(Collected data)

(* ===== verification/Floppy.v ===== *)
(** * Floppy drives: [floppy_drive.c]

    The mechanics of one drive: selection, motor, head, the change latch, the
    identification sequence and the linear reads of the mounted image.  The
    pointer to the image is an [option] of its bytes.  Trace output is left
    out. *)

From S2P Require Import Prelude Bytes.

(** C: [src/src/floppy/floppy_drive.h]:11-11 [FLOPPY_ADF_DD_SIZE] *)
Definition FLOPPY_ADF_DD_SIZE := 901120.
(** C: [src/src/floppy/floppy_drive.h]:15-15 [FLOPPY_ADF_CYLINDERS] *)
Definition FLOPPY_ADF_CYLINDERS := 80.

(** C: [src/src/floppy/floppy_drive.h]:26-33 [FloppySignals] *)
Record FloppySignals := mkSignals {
  sig_selected : Z;
  sig_motor : Z;
  sig_step : Z;
  sig_direction : Z;
  sig_side : Z;
}.

(** C: [src/src/floppy/floppy_drive.h]:46-90 [FloppyDrive] *)
Record FloppyDrive := mkDrive {
  connected : Z;
  selected : Z;
  motor : Z;
  cylinder : Z;
  side : Z;
  ready : Z;
  track0 : Z;
  disk_inserted : Z;
  disk_changed : Z;
  write_protected : Z;
  step_latch : Z;
  id_data : Z;
  id_count : Z;
  adf : option (list Z);
  adf_size : Z;
  read_offset : Z;
}.

#[export] Instance eta_drive : Eta FloppyDrive := fun s =>
  mkDrive (connected s) (selected s) (motor s) (cylinder s) (side s) (ready s)
    (track0 s) (disk_inserted s) (disk_changed s) (write_protected s)
    (step_latch s) (id_data s) (id_count s) (adf s) (adf_size s) (read_offset s).

(** ** Initial states and media *)

(** Every field is assigned, so the result does not depend on the drive before.
    C: [src/src/floppy/floppy_drive.c] [floppy_init] *)
Definition floppy_init : FloppyDrive := {|
  connected := 0; selected := 0; motor := 0; cylinder := 0; side := 0;
  ready := 0; track0 := 1;
  disk_inserted := 0; disk_changed := 1; write_protected := 1;
  step_latch := 1;
  id_data := 0x00000000; id_count := 0;
  adf := None; adf_size := 0; read_offset := 0;
|}.

(** C: [src/src/floppy/floppy_drive.c] [floppy_insert] *)
Definition floppy_insert (adf_ : option (list Z)) (size : Z) (d : FloppyDrive) : FloppyDrive :=
  d <| connected := 1 |> <| adf := adf_ |> <| adf_size := size |>
    <| disk_inserted := b2u (bool_decide (adf_ <> None) && (0 <? size)) |>
    <| disk_changed := 1 |> <| write_protected := 1 |> <| read_offset := 0 |>.

(** C: [src/src/floppy/floppy_drive.c] [floppy_reset] *)
Definition floppy_reset (d : FloppyDrive) : FloppyDrive :=
  let adf_ := adf d in
  let size := adf_size d in
  let conn := connected d in
  let d := floppy_init <| connected := conn |> in
  if bool_decide (adf_ <> None) && negb (size =? 0) then floppy_insert adf_ size d else d.

(** C: [src/src/floppy/floppy_drive.c] [floppy_set_connected] *)
Definition floppy_set_connected (conn : Z) (d : FloppyDrive) : FloppyDrive :=
  let d := d <| connected := if truthy conn then 1 else 0 |> in
  if negb (truthy (connected d)) then d <| motor := 0 |> <| ready := 0 |> else d.

(** C: [src/src/floppy/floppy_drive.c] [floppy_eject] *)
Definition floppy_eject (d : FloppyDrive) : FloppyDrive :=
  d <| adf := None |> <| adf_size := 0 |> <| disk_inserted := 0 |> <| disk_changed := 1 |>
    <| write_protected := 0 |> <| ready := 0 |> <| motor := 0 |> <| read_offset := 0 |>.

(** C: [src/src/floppy/floppy_drive.c] [floppy_has_media] *)
Definition floppy_has_media (d : FloppyDrive) : bool :=
  truthy (connected d) && truthy (disk_inserted d) && bool_decide (adf d <> None) && (0 <? adf_size d).

(** ** The control signals *)

(** C: [src/src/floppy/floppy_drive.c]:181-223 [floppy_step] *)
Definition floppy_step_motor (sig : FloppySignals) (d : FloppyDrive) : FloppyDrive :=
  if truthy (sig_motor sig) then
    if negb (truthy (motor d)) then
      let d := d <| motor := 1 |> in
      let d := d <| ready := if floppy_has_media d then 1 else 0 |> in
      d <| id_count := -1 |>
    else d
  else if truthy (motor d) then d <| motor := 0 |> <| ready := 0 |> else d.

(** C: [src/src/floppy/floppy_drive.c]:235-263 [floppy_step] *)
Definition floppy_step_head (sig : FloppySignals) (d : FloppyDrive) : FloppyDrive :=
  if truthy (sig_step sig) && truthy (step_latch d) then
    let d := d <| step_latch := 0 |> in
    let d :=
      if truthy (sig_direction sig)
      then if 0 <? cylinder d then d <| cylinder := cylinder d - 1 |> else d
      else if cylinder d <? FLOPPY_ADF_CYLINDERS - 1 then d <| cylinder := cylinder d + 1 |> else d in
    d <| disk_changed := if floppy_has_media d then 0 else 1 |>
  else d.

(** C: [src/src/floppy/floppy_drive.c] [floppy_step] *)
Definition floppy_step (sig : FloppySignals) (d : FloppyDrive) : FloppyDrive :=
  if negb (truthy (connected d)) then d <| selected := 0 |> <| motor := 0 |> <| ready := 0 |>
  else if negb (truthy (sig_selected sig)) then
    let d := if truthy (selected d) && (motor d =? 0) then d <| id_count := id_count d + 1 |> else d in
    d <| selected := 0 |>
  else
    let d := d <| selected := 1 |> in
    let d := floppy_step_motor sig d in
    let d := d <| side := if truthy (sig_side sig) then 1 else 0 |> in
    let d := floppy_step_head sig d in
    let d := if negb (truthy (sig_step sig)) then d <| step_latch := 1 |> else d in
    d <| track0 := b2u (cylinder d =? 0) |>.

(** ** Linear reads of the image *)

(** The number of bytes and the bytes stored at the start of [dst].
    C: [src/src/floppy/floppy_drive.c] [floppy_read_linear] *)
Definition floppy_read_linear (dst : bool) (n : Z) (d : FloppyDrive) : Z * list Z * FloppyDrive :=
  if negb (floppy_has_media d) then (0, [], d)
  else if negb dst || (n =? 0) then (0, [], d)
  else if adf_size d <=? read_offset d then (0, [], d)
  else
    let available := adf_size d - read_offset d in
    let to_copy := if n <? available then n else available in
    let data := map (fun i => rd8 (default [] (adf d)) (read_offset d + i)) (seqZ 0 to_copy) in
    (to_copy, data, d <| read_offset := u32 (read_offset d + to_copy) |> <| disk_changed := 0 |>).

(** ** Output lines *)

(** C: [src/src/floppy/floppy_drive.c] [floppy_get_ready] *)
Definition floppy_get_ready (d : FloppyDrive) : Z :=
  if negb (truthy (connected d)) then 0 else ready d.

(** C: [src/src/floppy/floppy_drive.c] [floppy_get_track0] *)
Definition floppy_get_track0 (d : FloppyDrive) : Z :=
  if negb (truthy (connected d)) then 0 else track0 d.

(** C: [src/src/floppy/floppy_drive.c] [floppy_get_dskchg] *)
Definition floppy_get_dskchg (d : FloppyDrive) : Z :=
  if negb (truthy (connected d)) then 1 else if truthy (disk_changed d) then 0 else 1.

(** C: [src/src/floppy/floppy_drive.c] [floppy_get_wpro] *)
Definition floppy_get_wpro (d : FloppyDrive) : Z :=
  if negb (truthy (connected d)) then 1
  else if negb (floppy_has_media d) then 1
  else if truthy (write_protected d) then 0 else 1.

(** C: [src/src/floppy/floppy_drive.c] [floppy_get_idbit] *)
Definition floppy_get_idbit (d : FloppyDrive) : Z :=
  if negb (truthy (connected d)) then 0
  else (id_data d .>> (31 - (u32 (id_count d) .& 31))) .& 1.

PROBLEM TO SOLVE
Set down precisely the lines above between the line holding "let d := if truthy" and the line holding "(** The number", inclusive, and nothing beyond them.

WRITTEN RESPONSE
    let d := if truthy (selected d) && (motor d =? 0) then d <| id_count := id_count d + 1 |> else d in
    d <| selected := 0 |>
  else
    let d := d <| selected := 1 |> in
    let d := floppy_step_motor sig d in
    let d := d <| side := if truthy (sig_side sig) then 1 else 0 |> in
    let d := floppy_step_head sig d in
    let d := if negb (truthy (sig_step sig)) then d <| step_latch := 1 |> else d in
    d <| track0 := b2u (cylinder d =? 0) |>.

(** ** Linear reads of the image *)

(** The number of bytes and the bytes stored at the start of [dst].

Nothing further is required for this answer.